Lemma timeout_step i now dp t :
  table_ok (dp_flows dp) t → table_at i (dp_flows dp) t →
  ∃ dp' t', flow_table_timeout now dp t = Some (dp', t') ∧ table_step i dp t dp' t' ∧
    ∀ pend, dp_ok pend dp → dp_ok pend dp'.
Proof.
  intros Hok Hat. unfold flow_table_timeout. rewrite hard_timeout_loop_eq by (apply Hok || done).
  destruct (remove_loop_spec (hard_expired now) OFPRR_HARD_TIMEOUT dp t (hard_entries t) Hok (to_hard_nodup _ _ Hok))
    as (dp1 & t1 & E1 & Hr1); [intros p Hp; by apply (to_hard _ _ Hok)|]. rewrite E1. cbn.
  assert (table_step i dp t dp1 t1) as Hs1. { eapply removal_step; [done| |done]. intros p Hp. by apply (to_hard _ _ Hok). }
  assert (table_ok (dp_flows dp1) t1) as Hok1 by apply Hs1. rewrite idle_timeout_loop_eq.
  destruct (remove_loop_spec (idle_expired now) OFPRR_IDLE_TIMEOUT dp1 t1 (idle_entries t1) Hok1 (to_idle_nodup _ _ Hok1))
    as (dp2 & t2 & E2 & Hr2); [intros p Hp; by apply (to_idle _ _ Hok1)|]. exists dp2, t2. split; [done|]. split.
  - eapply table_step_trans; [done|]. eapply removal_step; [done| |].
    + intros p Hp. by apply (to_idle _ _ Hok1).
    + intros q Hq. by apply (ts_in _ _ _ _ _ Hs1).
  - intros pend Hdp. eapply remove_loop_ok; [|done]. by eapply remove_loop_ok.
Qed.

(** * Messages *)

(** What unpacking a flow_mod message guarantees. *)
Definition table_range (table_id : Z) : Prop := 0 <= table_id < Z.of_nat PIPELINE_TABLES ∨ table_id = 0xff.

Record flow_mod_ok (mod_ : ofl_msg_flow_mod) : Prop := {
  fmo_table : table_range (fm_table_id mod_);
  fmo_idle : 0 <= fm_idle_timeout mod_ }.

(** A set-field action with a header that no field has.  Unpacking lets it pass, and the check
    of its prerequisites follows the null pointer that the search for the field gives. *)
Definition unknown_field (mod_ : ofl_msg_flow_mod) : Prop :=
  ∃ tlv, ActSetField tlv ∈ fm_instructions mod_ ≫= actions_of ∧ oxm_field_lookup (tlv_header tlv) = None.

Lemma inst_insert_perm i l : inst_insert i l ≡ₚ i :: l.
Proof. induction l as [|j l IH]; [done|]. simpl. case_match; [|done]. rewrite IH. apply Permutation_swap. Qed.

Lemma sort_perm l : sort_instructions l ≡ₚ l.
Proof. induction l as [|i l IH]; [done|]. cbn [sort_instructions foldr]. rewrite inst_insert_perm. by f_equiv. Qed.

Lemma inst_compare_rank i j : (0 <? inst_compare i j) = (inst_rank j <? inst_rank i).
Proof. by destruct i, j. Qed.

Lemma inst_insert_in_order i l : in_order l → in_order (inst_insert i l).
Proof.
  induction 1 as [|j l Hs IH Hall]; [repeat constructor|]. cbn [inst_insert]. rewrite inst_compare_rank.
  destruct (Z.ltb_spec (inst_rank j) (inst_rank i)).
  - constructor; [done|]. rewrite inst_insert_perm. constructor; [lia|done].
  - constructor; [by constructor|]. constructor; [done|]. eapply Forall_impl; [|exact Hall]. intros x Hx. simpl in *. lia.
Qed.

Lemma sort_in_order l : in_order (sort_instructions l).
Proof. induction l as [|i l IH]; [constructor|]. by apply inst_insert_in_order. Qed.

Lemma inst_insert_stable r i l :
  in_order l → filter (λ j, inst_rank j = r) (inst_insert i l) = filter (λ j, inst_rank j = r) (i :: l).
Proof.
  induction 1 as [|j l Hs IH Hall]; [done|]. cbn [inst_insert]. rewrite inst_compare_rank.
  destruct (Z.ltb_spec (inst_rank j) (inst_rank i)) as [Hlt|]; [|done]. rewrite filter_cons, IH, !filter_cons.
  case_decide; case_decide; try done. lia.
Qed.

Lemma sort_stable r l : filter (λ j, inst_rank j = r) (sort_instructions l) = filter (λ j, inst_rank j = r) l.
Proof.
  induction l as [|i l IH]; [done|]. cbn [sort_instructions foldr]. rewrite inst_insert_stable by apply sort_in_order.
  rewrite !filter_cons. fold (sort_instructions l). by rewrite IH.
Qed.

Lemma sort_actions l a : a ∈ sort_instructions l ≫= actions_of ↔ a ∈ l ≫= actions_of.
Proof. by rewrite sort_perm. Qed.

Lemma known_fields mod_ :
  unknown_field mod_ ∨ ∀ tlv, ActSetField tlv ∈ fm_instructions mod_ ≫= actions_of → is_Some (oxm_field_lookup (tlv_header tlv)).
Proof.
  set (l := fm_instructions mod_ ≫= actions_of). unfold unknown_field. fold l. induction l as [|a l IH]; [right; set_solver|].
  destruct IH as [(tlv & H1 & H2)|IH]; [left; exists tlv; split; [set_solver|done]|].
  assert ((∃ tlv, a = ActSetField tlv ∧ oxm_field_lookup (tlv_header tlv) = None) ∨
    ∀ tlv, a = ActSetField tlv → is_Some (oxm_field_lookup (tlv_header tlv))) as [(tlv & -> & H)|H].
  { destruct a as [| | | | | | | | | | | | |tlv| | |]; try (right; congruence). destruct (oxm_field_lookup (tlv_header tlv)) eqn:E; [right|left; eauto]. intros ? [= <-]. by eexists. }
  - left. exists tlv. split; [set_solver|done].
  - right. intros tlv [E|Hin]%elem_of_cons; [by apply H|by apply IH].
Qed.

Lemma set_field_req_some m actions :
  (∀ tlv, ActSetField tlv ∈ actions → is_Some (oxm_field_lookup (tlv_header tlv))) →
  is_Some (dp_actions_check_set_field_req m actions).
Proof.
  induction actions as [|a actions IH]; intros Hf; [by eexists|].
  assert (is_Some (dp_actions_check_set_field_req m actions)) as Hrest by (apply IH; set_solver).
  destruct a as [| | | | | | | | | | | | |tlv| | |]; try done. cbn [dp_actions_check_set_field_req].
  destruct (Hf tlv) as [f ->]; [set_solver|]. cbn [mbind option_bind]. case_match; [by eexists|]. case_match; [by eexists|done].
Qed.
(* ===== verification/ExecuteSafe.v ===== *)
(** Processing a packet ends, touches only live packets and leaks none: the pipeline of
    Execute.v on a switch whose tables only go forward and whose groups exist and are free
    of loops. *)

From S2P Require Import Prelude Memory Ofpbuf Csum OpenFlow MatchStd ActionSet Buffers PacketActions LinkedList MacTable.
From S2P Require Import Group GroupTable Meter FlowTable Ports PortsCorrect Pipeline Execute Ownership.

(** * What an action leaves alone *)

Record framed (pkt pkt' : packet) : Prop := {
  fr_in_port : pk_in_port pkt' = pk_in_port pkt;
  fr_set : pk_action_set pkt' = pk_action_set pkt;
  fr_out : pk_packet_out pkt' = pk_packet_out pkt;
  fr_id : pk_buffer_id pkt' = pk_buffer_id pkt }.

Definition group_after (a : ofl_action) (g : Z) : Z := match a with ActGroup g' => g' | _ => g end.

Section frame.
  Context `{Malloc}.
  Context (parse : list Z → option (ofl_match * protocols_std)).

Definition changes (pkt pkt' : packet) : Prop := framed pkt pkt' ∧ pk_out_group pkt' = pk_out_group pkt.

Lemma changes_edited pkt b : changes pkt (edited (validate parse pkt) b).
Proof. by split. Qed.

Lemma changes_validate pkt : changes pkt (validate parse pkt).
Proof. by split. Qed.

Lemma bind_changes {A} (o : option A) (f : A → option packet) pkt pkt' :
  (∀ a, f a = Some pkt' → changes pkt pkt') → (a ← o; f a) = Some pkt' → changes pkt pkt'.
Proof. destruct o as [a|]; cbn; [|done]. intros Hf; apply Hf. Qed.

(** Every way an action ends: unchanged, decoded, or edited. *)
Ltac endings :=
  repeat first
    [ progress (intros [= <-]); by split
    | apply bind_changes; intros ?
    | case_match; try done ].

Lemma in_place_frame pkt r pkt' : in_place (validate parse pkt) r = Some pkt' → changes pkt pkt'.
Proof. unfold in_place. endings. Qed.

Lemma action_frame pkt a pkt' :
  dp_execute_action parse pkt a = Some pkt' → framed pkt pkt' ∧ pk_out_group pkt' = group_after a (pk_out_group pkt).
Proof.
  destruct a; cbn [dp_execute_action group_after].
  all: try (intros [= <-]; by split).
  - unfold copy_ttl_out. case_match; [apply in_place_frame|endings].
  - unfold copy_ttl_in. case_match; [apply in_place_frame|endings].
  - unfold set_mpls_ttl. case_match; [apply in_place_frame|endings].
  - unfold dec_mpls_ttl. case_match; [apply in_place_frame|endings].
  - unfold push_vlan. endings.
  - unfold pop_vlan. endings.
  - unfold push_mpls. endings.
  - unfold pop_mpls. endings.
  - unfold set_nw_ttl. repeat case_match; (apply in_place_frame || endings).
  - unfold dec_nw_ttl. repeat case_match; (apply in_place_frame || endings).
  - unfold set_field. endings.
  - unfold push_pbb. endings.
  - unfold pop_pbb. endings.
Qed.
End frame.

(** * The forwarding state *)

Definition group_view (e : group_entry) : Z * list ofl_bucket * nat * bool :=
  (ge_type e, ge_buckets e, length (ge_counters e), bool_decide (is_Some (ge_data e))).

Definition entries_of (sw : switch) : gmap Z group_entry := gt_entries (groups_of sw).
Definition flows_of (sw : switch) : gmap positive flow_entry := dp_flows (pl_dp (sw_pl sw)).

Lemma fmap_some {A B} (f : A → B) (o o' : option A) : f <$> o' = f <$> o → is_Some o → is_Some o'.
Proof. intros Hf [x ->]. destruct o'; [eauto|done]. Qed.

(** Processing changes counters, the state of select groups and statistics only. *)
Record same_prog (sw sw' : switch) : Prop := {
  sp_groups : ∀ g, group_view <$> entries_of sw' !! g = group_view <$> entries_of sw !! g;
  sp_flows : ∀ p, fe_instructions <$> flows_of sw' !! p = fe_instructions <$> flows_of sw !! p;
  sp_tables : match_entries <$> pl_tables (sw_pl sw') = match_entries <$> pl_tables (sw_pl sw);
  sp_conf : ports_ok (sw_ports sw) → same_conf (sw_ports sw) (sw_ports sw');
  sp_ports : ports_ok (sw_ports sw) → ports_ok (sw_ports sw') }.

#[global] Instance same_prog_preorder : PreOrder same_prog.
Proof.
  split; [by split|]. intros x y z Hxy Hyz; split.
  - intros g. by rewrite (sp_groups _ _ Hyz), (sp_groups _ _ Hxy).
  - intros p. by rewrite (sp_flows _ _ Hyz), (sp_flows _ _ Hxy).
  - by rewrite (sp_tables _ _ Hyz), (sp_tables _ _ Hxy).
  - intros Hx. etrans; [by apply (sp_conf _ _ Hxy)|]. by apply (sp_conf _ _ Hyz), (sp_ports _ _ Hxy).
  - intros Hx. by apply (sp_ports _ _ Hyz), (sp_ports _ _ Hxy).
Qed.

Lemma bufs_same sw b : same_prog sw (set_bufs sw b).
Proof. by split. Qed.

Lemma message_same sw m : same_prog sw (send_message sw m).
Proof. by split. Qed.

Lemma ports_same sw p out n :
  (ports_ok (sw_ports sw) → same_conf (sw_ports sw) p ∧ ports_ok p) → same_prog sw (set_ports sw p out n).
Proof. intros Hp; split; try done; intros Hx; by apply Hp. Qed.

Lemma group_same sw g e e' : entries_of sw !! g = Some e → group_view e' = group_view e →
  same_prog sw (set_group_entries sw (<[g := e']> (entries_of sw))).
Proof.
  intros He Hv; split; try done. intros k; unfold entries_of; cbn.
  destruct (decide (k = g)) as [->|]; [|by rewrite lookup_insert_ne]. unfold entries_of in He. rewrite lookup_insert_eq, He.
  cbn; by rewrite Hv.
Qed.

Section safe.
  Context `{Malloc}.
  Context (parse : list Z → option (ofl_match * protocols_std)).
  Context (parse_ok : ∀ data m pr, parse data = Some (m, pr) → proto_in pr (length data)).

(** An action that stays inside the buffer of every packet. *)
Definition safe (a : ofl_action) : Prop :=
  ∀ pkt, packet_wf pkt → ∃ pkt', dp_execute_action parse pkt a = Some pkt' ∧ packet_wf pkt'.

Definition act_ok (sw : switch) (a : ofl_action) : Prop :=
  safe a ∧ ∀ g, a = ActGroup g → is_Some (entries_of sw !! g).
Definition acts_ok (sw : switch) (l : list ofl_action) : Prop := Forall (act_ok sw) l.

Definition watched (sw : switch) (b : ofl_bucket) : Prop :=
  b_watch_port b = OFPP_ANY ∨ is_Some (ports (sw_ports sw) !! b_watch_port b).

Record entry_ok (sw : switch) (e : group_entry) : Prop := {
  en_counters : length (ge_counters e) = length (ge_buckets e);
  en_data : ge_type e = OFPGT_SELECT → is_Some (ge_data e);
  en_watch : ge_type e = OFPGT_FF → Forall (watched sw) (ge_buckets e);
  en_acts : Forall (λ b, acts_ok sw (b_actions b)) (ge_buckets e) }.

(** The instructions of an entry of table [i]: actions that can be executed, and only
    later tables. *)
Definition inst_ok (sw : switch) (i : nat) (inst : ofl_instruction) : Prop :=
  acts_ok sw (actions_of inst) ∧ ∀ j, inst = InstGotoTable j → Z.of_nat i < j < Z.of_nat PIPELINE_TABLES.

Record prog_ok (sw : switch) : Prop := {
  pg_entry : map_Forall (λ _, entry_ok sw) (entries_of sw);
  pg_loop : loop_free (groups_of sw);
  pg_len : length (pl_tables (sw_pl sw)) = PIPELINE_TABLES;
  pg_flow : ∀ i t p, pl_tables (sw_pl sw) !! i = Some t → p ∈ match_entries t →
    ∃ e, flows_of sw !! p = Some e ∧ Forall (inst_ok sw i) (fe_instructions e);
  pg_ports : ports_ok (sw_ports sw) }.

Lemma same_is_Some sw sw' g : same_prog sw sw' → is_Some (entries_of sw !! g) → is_Some (entries_of sw' !! g).
Proof using. intros Hs. by apply fmap_some with group_view, sp_groups. Qed.

Lemma acts_same sw sw' l : same_prog sw sw' → acts_ok sw l → acts_ok sw' l.
Proof using.
  intros Hs. apply Forall_impl. intros a [? Hg]; split; [done|]. intros g ?; eapply same_is_Some; eauto.
Qed.

Lemma entry_same sw sw' e e' :
  same_prog sw sw' → ports_ok (sw_ports sw) → group_view e' = group_view e → entry_ok sw e → entry_ok sw' e'.
Proof using.
  intros Hs Hpo [= Ht Hb Hc Hd] [Hec Hed Hew Hea]; split; rewrite ?Ht, ?Hb, ?Hc; [done| | |].
  - intros Hsel%Hed. by apply (bool_decide_eq_true (is_Some (ge_data e'))); rewrite Hd; apply bool_decide_true.
  - intros Hff%Hew. eapply Forall_impl; [|exact Hff]. intros b [?|[p Hp]]; [by left|right].
    eapply fmap_some; [exact (sc_config _ _ (sp_conf _ _ Hs Hpo) (b_watch_port b))|eauto].
  - eapply Forall_impl; [|exact Hea]. intros b; by apply acts_same.
Qed.

Lemma prog_same sw sw' : same_prog sw sw' → prog_ok sw → prog_ok sw'.
Proof using.
  intros Hs [He Hl Hlen Hf Hp]. split.
  - intros g e' Hg. pose proof (sp_groups _ _ Hs g) as Hx. rewrite Hg in Hx.
    destruct (entries_of sw !! g) as [e|] eqn:E; [|done]. apply (inj Some) in Hx.
    eapply entry_same; [done|done|exact Hx|exact (He g e E)].
  - intros x Hx. apply (Hl x). clear -Hx Hs. revert Hx. generalize x at 2 4; intros y Hx.
    eapply (tc_congruence id); [|exact Hx]. intros a b (e' & Hg & Hb).
    pose proof (sp_groups _ _ Hs a) as Hv. unfold group_table_find, entries_of in *. rewrite Hg in Hv.
    destruct (gt_entries (groups_of sw) !! a) as [e|] eqn:E; [|done]. apply (inj Some) in Hv. injection Hv as _ Hv _ _.
    exists e. split; [done|]. by rewrite <- Hv.
  - pose proof (f_equal length (sp_tables _ _ Hs)) as Hx. rewrite !length_fmap in Hx. congruence.
  - intros i t' p Ht Hin. pose proof (f_equal (lookup i) (sp_tables _ _ Hs)) as Hx. rewrite !list_lookup_fmap, Ht in Hx.
    destruct (pl_tables (sw_pl sw) !! i) as [t|] eqn:E; [|done]. injection Hx as Hx. rewrite Hx in Hin.
    destruct (Hf i t p E Hin) as (e & Hfe & Hin'). pose proof (sp_flows _ _ Hs p) as Hy. rewrite Hfe in Hy.
    destruct (flows_of sw' !! p) as [e'|]; [|done]. injection Hy as Hy. exists e'. split; [done|]. rewrite Hy.
    eapply Forall_impl; [|exact Hin']. intros inst [Ha Hj]; split; [by eapply acts_same|done].
  - by apply (sp_ports _ _ Hs).
Qed.
End safe.
Lemma insts_runs own sw q pk cookie next i insts :
  walks own sw q pk → own !! q = None → Forall (inst_ok parse sw i) insts →
  ∃ sw' p next', execute_entry parse w resubmit g sw (Some q) cookie next insts = Done (sw', p, next') ∧
    same_prog sw sw' ∧ after_entry own sw' q p ∧
    (next' = next ∨ ∃ j, next' = Some j ∧ Z.of_nat i < j < Z.of_nat PIPELINE_TABLES).
Proof using parse_ok prog0 fuel_ok.
  intros Hw Hn Hin. revert sw pk next Hw Hin; induction insts as [|inst insts IH]; intros sw pk next Hw Hin; cbn [execute_entry].
  { exists sw, (Some q), next. split_and!; [done|done|by split; [|exists pk]|by left]. }
  apply list.Forall_cons in Hin as [[Ha Hgo] Hin].
  assert (Hnext : ∀ sw' pk' next', walks own sw' q pk' → same_prog sw sw' →
    (next' = next ∨ ∃ j, next' = Some j ∧ Z.of_nat i < j < Z.of_nat PIPELINE_TABLES) →
    ∃ sw2 p next2, execute_entry parse w resubmit g sw' (Some q) cookie next' insts = Done (sw2, p, next2) ∧
      same_prog sw sw2 ∧ after_entry own sw2 q p ∧
      (next2 = next ∨ ∃ j, next2 = Some j ∧ Z.of_nat i < j < Z.of_nat PIPELINE_TABLES)).
  { intros sw' pk' next' Hw' Hs Hnx. destruct (IH sw' pk' next' Hw') as (sw2 & p & n2 & -> & Hs2 & Hp & Hn2).
    { eapply Forall_impl; [|exact Hin]. intros x [Hx ?]; split; [by eapply acts_same|done]. }
    exists sw2, p, n2. split_and!; [done|by etrans|done|]. destruct Hn2 as [->|?]; auto. }
  destruct (get_done _ _ q pk (wk_ready _ _ _ _ Hw) (lookup_insert_eq _ _ _)) as [Hget Hwf].
  destruct inst as [j|md mask|l|l| |m|x]; cbn [actions_of] in Ha.
  - eapply Hnext; [exact Hw|done|]. right. exists j. split; [done|by apply Hgo].
  - rewrite Hget; cbn [mbind outcome_bind]. eapply Hnext; [|apply put_same|by left].
    eapply walks_put; [exact Hw| |done|done|apply Hw|apply Hw]. by destruct (validate_wf parse parse_ok pk Hwf).
  - rewrite Hget; cbn [mbind outcome_bind]. eapply Hnext; [|apply put_same|by left].
    eapply walks_put; [exact Hw|by destruct Hwf|done|done|apply Hw|]. cbn.
    apply list.Forall_forall. intros a (e & -> & He)%list_elem_of_fmap.
    pose proof (written_from (pk_action_set pk) l) as Hwr. rewrite list.Forall_forall in Hwr.
    pose proof (wk_set _ _ _ _ Hw) as Hset. unfold acts_ok in *. rewrite list.Forall_forall in Ha, Hset.
    destruct (Hwr e He) as [?|?]; auto.
  - destruct (list_runs own sw q pk l cookie Hw Ha) as (sw1 & pk1 & -> & Hw1 & Hs1); cbn [mbind outcome_bind].
    eapply Hnext; [exact Hw1|done|by left].
  - rewrite Hget; cbn [mbind outcome_bind]. eapply Hnext; [|apply put_same|by left].
    eapply walks_put; [exact Hw|by destruct Hwf|done|done|apply Hw|constructor].
  - destruct (meter_runs own sw q pk m Hw Hn) as (sw1 & r & -> & Hs1 & Hr1); cbn [mbind outcome_bind].
    destruct r as [q'|].
    + destruct Hr1 as [-> (pk1 & Hw1)]. eapply Hnext; [exact Hw1|done|by left].
    + exists sw1, None, next. destruct insts; (split_and!; [done|done|done|by left]).
  - eapply Hnext; [exact Hw|done|by left].
Qed.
# # # #
** Task goal **
Set down precisely the lines above between the line holding "assert (table_ok (dp_flows" and the line holding "fmo_idle : 0", inclusive, and nothing beyond them.

** Solved exercise **
  assert (table_ok (dp_flows dp1) t1) as Hok1 by apply Hs1. rewrite idle_timeout_loop_eq.
  destruct (remove_loop_spec (idle_expired now) OFPRR_IDLE_TIMEOUT dp1 t1 (idle_entries t1) Hok1 (to_idle_nodup _ _ Hok1))
    as (dp2 & t2 & E2 & Hr2); [intros p Hp; by apply (to_idle _ _ Hok1)|]. exists dp2, t2. split; [done|]. split.
  - eapply table_step_trans; [done|]. eapply removal_step; [done| |].
    + intros p Hp. by apply (to_idle _ _ Hok1).
    + intros q Hq. by apply (ts_in _ _ _ _ _ Hs1).
  - intros pend Hdp. eapply remove_loop_ok; [|done]. by eapply remove_loop_ok.
Qed.

(** * Messages *)

(** What unpacking a flow_mod message guarantees. *)
Definition table_range (table_id : Z) : Prop := 0 <= table_id < Z.of_nat PIPELINE_TABLES ∨ table_id = 0xff.

Record flow_mod_ok (mod_ : ofl_msg_flow_mod) : Prop := {
  fmo_table : table_range (fm_table_id mod_);
  fmo_idle : 0 <= fm_idle_timeout mod_ }.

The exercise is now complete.